▶ WHAT IS BEING ASKED:
For this exercise, write out exactly the lines of the material from the one containing "destruct (est_after_child_wallclock_spec est" through the end, both ends included, and nothing more.

▶ RECORDS SUPPLIED:
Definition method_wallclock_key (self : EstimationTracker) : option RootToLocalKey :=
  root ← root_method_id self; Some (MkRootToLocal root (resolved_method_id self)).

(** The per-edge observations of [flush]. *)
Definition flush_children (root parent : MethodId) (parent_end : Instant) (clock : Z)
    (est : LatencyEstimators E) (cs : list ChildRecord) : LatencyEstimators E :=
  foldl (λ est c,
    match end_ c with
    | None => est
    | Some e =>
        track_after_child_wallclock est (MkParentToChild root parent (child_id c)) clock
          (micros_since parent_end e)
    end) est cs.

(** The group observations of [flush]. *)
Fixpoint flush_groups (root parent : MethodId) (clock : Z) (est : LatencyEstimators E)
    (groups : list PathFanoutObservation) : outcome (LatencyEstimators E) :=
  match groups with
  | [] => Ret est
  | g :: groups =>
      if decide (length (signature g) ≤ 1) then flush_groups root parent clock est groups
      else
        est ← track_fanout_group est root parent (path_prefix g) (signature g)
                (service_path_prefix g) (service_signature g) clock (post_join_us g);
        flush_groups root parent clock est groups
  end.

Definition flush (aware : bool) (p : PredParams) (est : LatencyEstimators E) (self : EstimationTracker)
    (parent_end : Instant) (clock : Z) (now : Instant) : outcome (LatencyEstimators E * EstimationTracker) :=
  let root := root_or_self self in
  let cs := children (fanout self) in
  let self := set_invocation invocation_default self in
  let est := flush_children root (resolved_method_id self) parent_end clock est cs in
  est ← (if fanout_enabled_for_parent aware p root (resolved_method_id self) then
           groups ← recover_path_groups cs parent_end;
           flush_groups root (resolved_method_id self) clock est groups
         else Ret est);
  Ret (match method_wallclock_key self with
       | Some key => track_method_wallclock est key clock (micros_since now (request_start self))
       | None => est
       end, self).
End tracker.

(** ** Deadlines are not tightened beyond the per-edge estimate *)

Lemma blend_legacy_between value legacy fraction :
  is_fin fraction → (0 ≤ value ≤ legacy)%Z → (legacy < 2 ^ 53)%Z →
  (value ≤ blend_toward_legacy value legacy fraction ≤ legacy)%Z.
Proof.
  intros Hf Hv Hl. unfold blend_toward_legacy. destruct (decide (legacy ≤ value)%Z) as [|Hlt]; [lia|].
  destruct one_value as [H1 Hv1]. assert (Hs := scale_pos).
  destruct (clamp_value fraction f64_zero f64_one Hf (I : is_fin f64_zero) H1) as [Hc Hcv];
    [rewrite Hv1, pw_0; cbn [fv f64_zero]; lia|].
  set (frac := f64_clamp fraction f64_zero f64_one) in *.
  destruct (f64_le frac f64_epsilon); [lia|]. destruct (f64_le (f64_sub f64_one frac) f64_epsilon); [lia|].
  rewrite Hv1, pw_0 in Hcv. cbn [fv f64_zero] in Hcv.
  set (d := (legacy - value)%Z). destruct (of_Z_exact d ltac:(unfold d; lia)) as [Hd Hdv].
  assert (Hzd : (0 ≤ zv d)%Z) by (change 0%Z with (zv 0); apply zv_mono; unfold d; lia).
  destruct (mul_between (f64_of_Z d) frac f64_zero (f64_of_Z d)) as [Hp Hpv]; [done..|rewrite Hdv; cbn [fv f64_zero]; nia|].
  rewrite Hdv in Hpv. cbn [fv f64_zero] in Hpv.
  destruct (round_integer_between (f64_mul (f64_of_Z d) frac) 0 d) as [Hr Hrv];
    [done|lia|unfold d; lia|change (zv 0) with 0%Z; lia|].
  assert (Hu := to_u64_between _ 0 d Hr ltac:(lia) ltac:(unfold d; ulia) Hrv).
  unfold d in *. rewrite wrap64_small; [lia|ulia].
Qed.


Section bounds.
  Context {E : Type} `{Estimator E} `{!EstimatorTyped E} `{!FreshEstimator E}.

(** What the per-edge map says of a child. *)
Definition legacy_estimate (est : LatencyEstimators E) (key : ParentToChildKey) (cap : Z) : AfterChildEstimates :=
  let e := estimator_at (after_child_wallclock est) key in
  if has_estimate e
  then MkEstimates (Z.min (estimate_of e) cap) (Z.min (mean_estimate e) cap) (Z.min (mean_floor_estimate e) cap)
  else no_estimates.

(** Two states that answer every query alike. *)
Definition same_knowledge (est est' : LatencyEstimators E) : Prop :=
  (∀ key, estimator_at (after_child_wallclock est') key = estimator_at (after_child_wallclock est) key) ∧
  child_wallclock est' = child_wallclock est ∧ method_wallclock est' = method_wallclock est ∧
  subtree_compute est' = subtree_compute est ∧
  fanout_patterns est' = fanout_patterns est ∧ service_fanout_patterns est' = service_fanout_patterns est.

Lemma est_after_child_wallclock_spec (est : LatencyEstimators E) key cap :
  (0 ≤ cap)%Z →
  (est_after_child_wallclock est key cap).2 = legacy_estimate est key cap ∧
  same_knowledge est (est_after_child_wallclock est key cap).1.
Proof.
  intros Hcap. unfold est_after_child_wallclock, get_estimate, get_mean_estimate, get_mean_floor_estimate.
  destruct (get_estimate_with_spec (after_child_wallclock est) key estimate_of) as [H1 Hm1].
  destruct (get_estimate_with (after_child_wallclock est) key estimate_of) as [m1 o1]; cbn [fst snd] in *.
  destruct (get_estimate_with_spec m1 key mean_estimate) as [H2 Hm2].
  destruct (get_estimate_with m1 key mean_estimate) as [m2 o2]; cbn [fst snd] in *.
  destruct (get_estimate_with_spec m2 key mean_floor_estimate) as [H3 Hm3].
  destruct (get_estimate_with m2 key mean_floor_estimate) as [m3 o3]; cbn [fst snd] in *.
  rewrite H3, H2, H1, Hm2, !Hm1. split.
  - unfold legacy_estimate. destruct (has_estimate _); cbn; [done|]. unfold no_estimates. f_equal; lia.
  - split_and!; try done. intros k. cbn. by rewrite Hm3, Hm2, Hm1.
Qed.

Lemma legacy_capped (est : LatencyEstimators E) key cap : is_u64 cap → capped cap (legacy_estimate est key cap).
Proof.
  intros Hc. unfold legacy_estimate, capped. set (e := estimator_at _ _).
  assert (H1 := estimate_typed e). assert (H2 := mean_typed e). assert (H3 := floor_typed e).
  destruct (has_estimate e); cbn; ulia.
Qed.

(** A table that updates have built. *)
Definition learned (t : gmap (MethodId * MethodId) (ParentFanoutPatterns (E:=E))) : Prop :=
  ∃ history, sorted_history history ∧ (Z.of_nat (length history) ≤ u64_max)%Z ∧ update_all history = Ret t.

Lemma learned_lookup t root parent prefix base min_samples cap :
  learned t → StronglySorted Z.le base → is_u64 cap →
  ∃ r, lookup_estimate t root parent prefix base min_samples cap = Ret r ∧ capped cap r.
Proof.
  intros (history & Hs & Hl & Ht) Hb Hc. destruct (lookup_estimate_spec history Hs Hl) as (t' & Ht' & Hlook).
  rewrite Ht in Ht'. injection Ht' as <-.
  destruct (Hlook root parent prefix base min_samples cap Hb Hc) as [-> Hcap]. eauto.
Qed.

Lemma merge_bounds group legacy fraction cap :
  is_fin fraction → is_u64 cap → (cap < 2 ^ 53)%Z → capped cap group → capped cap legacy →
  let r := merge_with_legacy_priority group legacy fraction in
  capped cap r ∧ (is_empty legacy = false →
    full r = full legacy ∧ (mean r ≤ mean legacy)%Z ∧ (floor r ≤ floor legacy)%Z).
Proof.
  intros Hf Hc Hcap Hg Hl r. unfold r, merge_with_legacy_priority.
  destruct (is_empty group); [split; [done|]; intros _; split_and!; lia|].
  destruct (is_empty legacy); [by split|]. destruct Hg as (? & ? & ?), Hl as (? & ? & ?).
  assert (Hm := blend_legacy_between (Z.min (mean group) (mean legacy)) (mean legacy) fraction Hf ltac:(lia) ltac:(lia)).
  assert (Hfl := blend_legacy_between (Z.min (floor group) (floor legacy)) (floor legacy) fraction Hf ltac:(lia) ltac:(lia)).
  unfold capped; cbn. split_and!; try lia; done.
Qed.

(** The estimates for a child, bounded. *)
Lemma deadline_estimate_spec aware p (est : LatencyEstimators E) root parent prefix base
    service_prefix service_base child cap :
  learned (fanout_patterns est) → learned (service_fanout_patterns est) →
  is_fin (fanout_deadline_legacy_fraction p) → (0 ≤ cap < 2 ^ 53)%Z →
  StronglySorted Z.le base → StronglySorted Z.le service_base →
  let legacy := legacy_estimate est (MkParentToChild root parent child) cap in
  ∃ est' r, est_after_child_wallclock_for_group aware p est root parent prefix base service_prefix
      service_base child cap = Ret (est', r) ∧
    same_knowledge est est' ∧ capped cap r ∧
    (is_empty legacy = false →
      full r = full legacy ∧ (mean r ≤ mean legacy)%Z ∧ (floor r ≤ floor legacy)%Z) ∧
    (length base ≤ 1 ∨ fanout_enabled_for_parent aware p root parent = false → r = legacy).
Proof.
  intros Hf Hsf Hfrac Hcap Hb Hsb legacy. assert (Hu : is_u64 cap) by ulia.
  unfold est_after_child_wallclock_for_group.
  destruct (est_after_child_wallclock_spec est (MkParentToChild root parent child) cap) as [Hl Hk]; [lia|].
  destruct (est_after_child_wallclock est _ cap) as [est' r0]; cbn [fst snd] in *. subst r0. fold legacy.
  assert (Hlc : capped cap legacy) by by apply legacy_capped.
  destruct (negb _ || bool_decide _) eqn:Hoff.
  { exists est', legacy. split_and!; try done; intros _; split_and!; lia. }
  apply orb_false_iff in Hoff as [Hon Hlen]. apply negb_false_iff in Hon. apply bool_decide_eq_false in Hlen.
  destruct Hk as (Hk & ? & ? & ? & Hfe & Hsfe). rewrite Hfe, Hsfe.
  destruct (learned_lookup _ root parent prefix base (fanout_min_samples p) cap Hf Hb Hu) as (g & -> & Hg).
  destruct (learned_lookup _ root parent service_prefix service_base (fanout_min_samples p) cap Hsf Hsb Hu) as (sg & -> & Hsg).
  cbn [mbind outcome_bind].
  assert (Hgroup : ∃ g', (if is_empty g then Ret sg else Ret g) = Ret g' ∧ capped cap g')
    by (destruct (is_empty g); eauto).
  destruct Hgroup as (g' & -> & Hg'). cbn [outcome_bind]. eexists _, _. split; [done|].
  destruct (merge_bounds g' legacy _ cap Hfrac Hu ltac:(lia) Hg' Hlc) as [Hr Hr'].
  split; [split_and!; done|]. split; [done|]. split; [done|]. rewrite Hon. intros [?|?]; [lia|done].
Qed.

▶ RESPONSE TO THIS EXERCISE:
  destruct (est_after_child_wallclock_spec est (MkParentToChild root parent child) cap) as [Hl Hk]; [lia|].
  destruct (est_after_child_wallclock est _ cap) as [est' r0]; cbn [fst snd] in *. subst r0. fold legacy.
  assert (Hlc : capped cap legacy) by by apply legacy_capped.
  destruct (negb _ || bool_decide _) eqn:Hoff.
  { exists est', legacy. split_and!; try done; intros _; split_and!; lia. }
  apply orb_false_iff in Hoff as [Hon Hlen]. apply negb_false_iff in Hon. apply bool_decide_eq_false in Hlen.
  destruct Hk as (Hk & ? & ? & ? & Hfe & Hsfe). rewrite Hfe, Hsfe.
  destruct (learned_lookup _ root parent prefix base (fanout_min_samples p) cap Hf Hb Hu) as (g & -> & Hg).
  destruct (learned_lookup _ root parent service_prefix service_base (fanout_min_samples p) cap Hsf Hsb Hu) as (sg & -> & Hsg).
  cbn [mbind outcome_bind].
  assert (Hgroup : ∃ g', (if is_empty g then Ret sg else Ret g) = Ret g' ∧ capped cap g')
    by (destruct (is_empty g); eauto).
  destruct Hgroup as (g' & -> & Hg'). cbn [outcome_bind]. eexists _, _. split; [done|].
  destruct (merge_bounds g' legacy _ cap Hfrac Hu ltac:(lia) Hg' Hlc) as [Hr Hr'].
  split; [split_and!; done|]. split; [done|]. split; [done|]. rewrite Hon. intros [?|?]; [lia|done].
Qed.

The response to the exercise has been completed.